Kurt Nielsen (19 November 1930 – 11 June 2011) was a Danish tennis player. He was born in Copenhagen, and was the first Danish tennis player ever to have played in a men's singles final in a Grand Slam tournament.

Nielsen reached the singles finals of Wimbledon in 1953 (beating Ken Rosewall and Jaroslav Drobný, then losing to Vic Seixas) and 1955 (beating Rosewall, then losing to Tony Trabert). Both times he reached the final, he was unseeded. Before this, he won the boys' singles at Wimbledon in 1947 (defeating Sven Davidson). Besides his successes at Wimbledon, he won the boys' singles at the French Open and reached the quarterfinals in the U.S. Championships in 1953.

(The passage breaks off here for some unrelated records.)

Definition p2pkh_address : string := "1A1zP1eP5QGefi2DMPTfTL5SLmv7DivfNa".
Definition p2sh_address : string := "3J98t1WpEZ73CNmQviecrnyiWrnqRhWNLy".

Definition fromBase58Check (address : string) : option Z :=
  if String.eqb address p2pkh_address then Some 0
  else if String.eqb address p2sh_address then Some 5
  else None.

Definition hex_digit (n : N) : ascii :=
  ascii_of_N (if (n <? 10)%N then 48 + n else 87 + n)%N.

Fixpoint stringToHex (s : string) : string :=
  match s with
  | EmptyString => EmptyString
  | String c r =>
      String (hex_digit (N_of_ascii c / 16)) (String (hex_digit (N_of_ascii c mod 16))
        (stringToHex r))
  end.

Definition params : value -> completion MethodParams :=
  params checkPermissions getCoinInfoByCurrency stringToHex fromBase58Check.

Definition formatAmount (v : value) (coin : CoinInfo) : string :=
  to_string v ++ " sat".

Definition feeLevels : list FeeLevel :=
  [ {| level_name := "High" |}; {| level_name := "Normal" |};
    {| level_name := "Custom" |} ].

Definition customFeeLevel : FeeLevel := {| level_name := "Custom" |}.

Definition getEstimatedTime (fee : value) : Z := 10.

Definition getReferencedTx (ins : list string) : list Transaction :=
  List.map (fun _ => {| inputs := [] |}) ins.

(** A run of [method] in which the composer answers [txs] for all levels and
    [at_fee] for a single fee, the device answers [signed] and the backend
    answers [sent]. *)
Definition method (txs : list BuildTxResult) (at_fee : number -> BuildTxResult)
    (signed : settled (gmap string value)) (sent : settled string)
    (input : Input) (events : list Incoming) : Outcome :=
  method UI formatAmount feeLevels customFeeLevel
    (fun _ _ => txs) (fun _ _ => at_fee) getEstimatedTime getReferencedTx
    (fun _ _ _ _ => signed) (fun _ => sent) true input events.

Definition onAccountSelection (txs : list BuildTxResult) (at_fee : number -> BuildTxResult)
    (input : Input) : number -> Session -> ran :=
  onAccountSelection formatAmount feeLevels (fun _ _ => txs) (fun _ _ => at_fee)
    getEstimatedTime true input.

Definition composingCycle (txs : list BuildTxResult) (at_fee : number -> BuildTxResult)
    (input : Input) : list Incoming -> Session -> Cycle :=
  composingCycle UI formatAmount feeLevels customFeeLevel
    (fun _ _ => txs) (fun _ _ => at_fee) getEstimatedTime true input.

(** An account with funds, and what the composer makes of it. *)
Definition account0 : Account :=
  {| id := 0; account_segwit := true;
     info := Some {| balance := 100000; transactions := 1 |} |}.

Definition final (rate : Z) : BuildTxResult :=
  TxFinal {| totalSpent := 50000; fee := 226 * rate; feePerByte := rate; bytes := 226 |}
          {| inputs := ["prev"%string] |}.

Definition serialized : gmap string value :=
  {[ "serialized_tx" := Str "0100beef"; "signatures" := Arr [Str "3045"] ]}.

(** A request for one payment, pushed after signing. *)
Definition payment (push : bool) : Input :=
  {| outputs := [Complete p2pkh_address (Int 50000)];
     locktime := Int 0; coinInfo := bitcoin; total := Num (Int 50000);
     pushTransaction := push |}.

(** Discovery finds [account0]; the user selects it, then the first fee. *)
Definition select_and_sign : list Incoming :=
  [ OnUpdate account0 [account0]; OnComplete [account0];
    UiResponse "ui-receive_account" (Num (Int 0));
    UiResponse "ui-receive_fee" (Obj {[ "type" := Str "fee"; "value" := Str "0" ]}) ].

End Sample.

(** ** Vocabulary of the properties *)

(** [raw.k] on a request object. *)
Definition field (props : gmap string value) (k : string) : value :=
  default Undefined (props !! k).

(** The name [params] looks the coin up by. *)
Definition requested_coin (props : gmap string value) : string :=
  match field props "coin" with Str c => c | _ => "Bitcoin" end.

(** The condition under which [params] throws on [raw.locktime]. *)
Definition locktime_rejected (props : gmap string value) : bool :=
  truthy (field props "locktime") && isNaN (parseInt (field props "locktime")).

Definition is_send_max (o : Output) : bool :=
  match o with SendMax _ => true | _ => false end.
(** X7: whatever calls of Context, Variable, Variables, LocalVariable and
    LocalVariables are chained on a new TaskCompletion, the request Execute
    sends is for the task and worker the builder was made for, under the
    context of the last Context call (the background context if there is
    none), and it carries for each variable name the value of the last
    call that set that name, and no entry for a name no call set; calls on
    the process variables leave the local ones alone and conversely. *)
Theorem completion_chain_last_call_wins
    (workerID taskID : string) (calls : list CompletionCall) :
  let req := builder.Completion_request
               (completion_chain calls (builder.NewTaskCompletion workerID taskID)) in
  req_path req = "/external-task/{taskID}/complete"
  /\ req_params req = [("taskID", taskID)]
  /\ req_ctx req = last_given sets_context calls Background
  /\ exists vars locals,
       req_body req = CompleteBody {| CompleteReq.WorkerID := workerID;
                                      CompleteReq.Variables := vars;
                                      CompleteReq.LocalVariables := locals |}
       /\ (forall name, vars !! name = last (omap (sets_variable name) calls))
       /\ (forall name, locals !! name = last (omap (sets_local name) calls)).
Proof.
  intros req. unfold req, builder.Completion_request. cbn [req_path req_params req_ctx req_body].
  destruct (completion_chain_fixed calls (builder.NewTaskCompletion workerID taskID))
    as (Hw & Ht & Hc).
  rewrite Hw, Ht, Hc. cbn [builder.NewTaskCompletion builder.TaskCompletion.workerID
    builder.TaskCompletion.taskID builder.TaskCompletion.ctx].
  split; [reflexivity|]. split; [reflexivity|]. split; [reflexivity|].
  eexists _, _. split; [reflexivity|]. split; intros name.
  - rewrite completion_chain_variables. cbn [builder.NewTaskCompletion builder.TaskCompletion.variables].
    rewrite lookup_empty. destruct (last _); reflexivity.
  - rewrite completion_chain_locals. cbn [builder.NewTaskCompletion builder.TaskCompletion.localVariables].
    rewrite lookup_empty. destruct (last _); reflexivity.
Qed.

Lemma failure_chain_fields calls tf :
  failure_chain calls tf
  = {| builder.TaskFailure.workerID := builder.TaskFailure.workerID tf;
       builder.TaskFailure.ctx := last_given fail_context calls (builder.TaskFailure.ctx tf);
       builder.TaskFailure.taskID := builder.TaskFailure.taskID tf;
       builder.TaskFailure.errorMessage :=
         last_given fail_message calls (builder.TaskFailure.errorMessage tf);
       builder.TaskFailure.errorDetails :=
         last_given fail_details calls (builder.TaskFailure.errorDetails tf);
       builder.TaskFailure.retries :=
         last_given fail_retries calls (builder.TaskFailure.retries tf);
       builder.TaskFailure.retryTimeout :=
         last_given fail_timeout calls (builder.TaskFailure.retryTimeout tf) |}.
Proof.
  revert tf. induction calls as [|call rest IH]; intros tf.
  - destruct tf. reflexivity.
  - unfold failure_chain in *. cbn [fold_left]. rewrite IH, !last_given_cons.
    destruct call; reflexivity.
Qed.

(** X8: whatever calls of Context, ErrorMessage, ErrorDetails, Retries and
    RetryTimeout are chained on a new TaskFailure, in whatever order, the
    request Execute sends is for the task and worker the builder was made
    for, and each of its fields holds the argument of the last call of the
    method for that field, or the default when the method was not called:
    the background context, the empty string, 0. *)
Theorem failure_chain_last_call_wins
    (workerID taskID : string) (calls : list FailureCall) :
  builder.Failure_request (failure_chain calls (builder.NewTaskFailure workerID taskID))
  = {| req_ctx := last_given fail_context calls Background;
       req_path := "/external-task/{taskID}/failure";
       req_params := [("taskID", taskID)];
       req_body := FailureBody
         {| FailureReq.WorkerID := workerID;
            FailureReq.ErrorMessage := last_given fail_message calls "";
            FailureReq.ErrorDetails := last_given fail_details calls "";
            FailureReq.Retries := last_given fail_retries calls 0;
            FailureReq.RetryTimeout := last_given fail_timeout calls 0 |} |}.
Proof. rewrite failure_chain_fields. reflexivity. Qed.

(* ---- the order of the timestamp formats ---------------------------------- *)

Section FormatOrder.
Context `{!TimeParser}.



End FormatOrder.



(* ---- the adapter, the other outcomes -------------------------------------- *)

Lemma adapter_on_success ha ctx task complete (fail : FailFunc) l tr :
  camunda.logger ha = Some l ->
  camunda.Handle (camunda.handler ha) ctx (camunda.client ha) task = (tr, Returned None) ->
  camunda.adapter_Handle ha ctx task complete fail
  = (processing_log task :: tr ++ [processed_log task], Returned None).
Proof.
  intros Hlog Hrun. unfold camunda.adapter_Handle. rewrite Hlog. cbn [camunda.log].
  rewrite bind_emit, Hrun, bind_run, bind_emit. reflexivity.
Qed.

Lemma adapter_on_panic ha ctx task complete (fail : FailFunc) l tr v :
  camunda.logger ha = Some l ->
  camunda.Handle (camunda.handler ha) ctx (camunda.client ha) task = (tr, Panicked v) ->
  camunda.adapter_Handle ha ctx task complete fail = (processing_log task :: tr, Panicked v).
Proof.
  intros Hlog Hrun. unfold camunda.adapter_Handle. rewrite Hlog. cbn [camunda.log].
  rewrite bind_emit, Hrun. reflexivity.
Qed.

Lemma requests_cons_log level msg attrs tr :
  requests (EvLog level msg attrs :: tr) = requests tr.
Proof. reflexivity. Qed.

With Althea Gibson, Nielsen won the U.S. Open mixed doubles in 1957, thereby becoming the first Dane to have won a Grand Slam event. During his long career, he won around 30 international titles, played 96 Davis Cup matches for Denmark (with a 53–43 record), and holds the record of having won the most Danish national tennis championships (50). Nielsen turned professional in 1960 and played on the pro circuit.

After ending his active career, Nielsen held numerous honourable positions in leading international tennis associations as well as served as the supervisor and referee at many Grand Slam events. He was a commentator on the Danish version of the TV channel Eurosport until late 2006.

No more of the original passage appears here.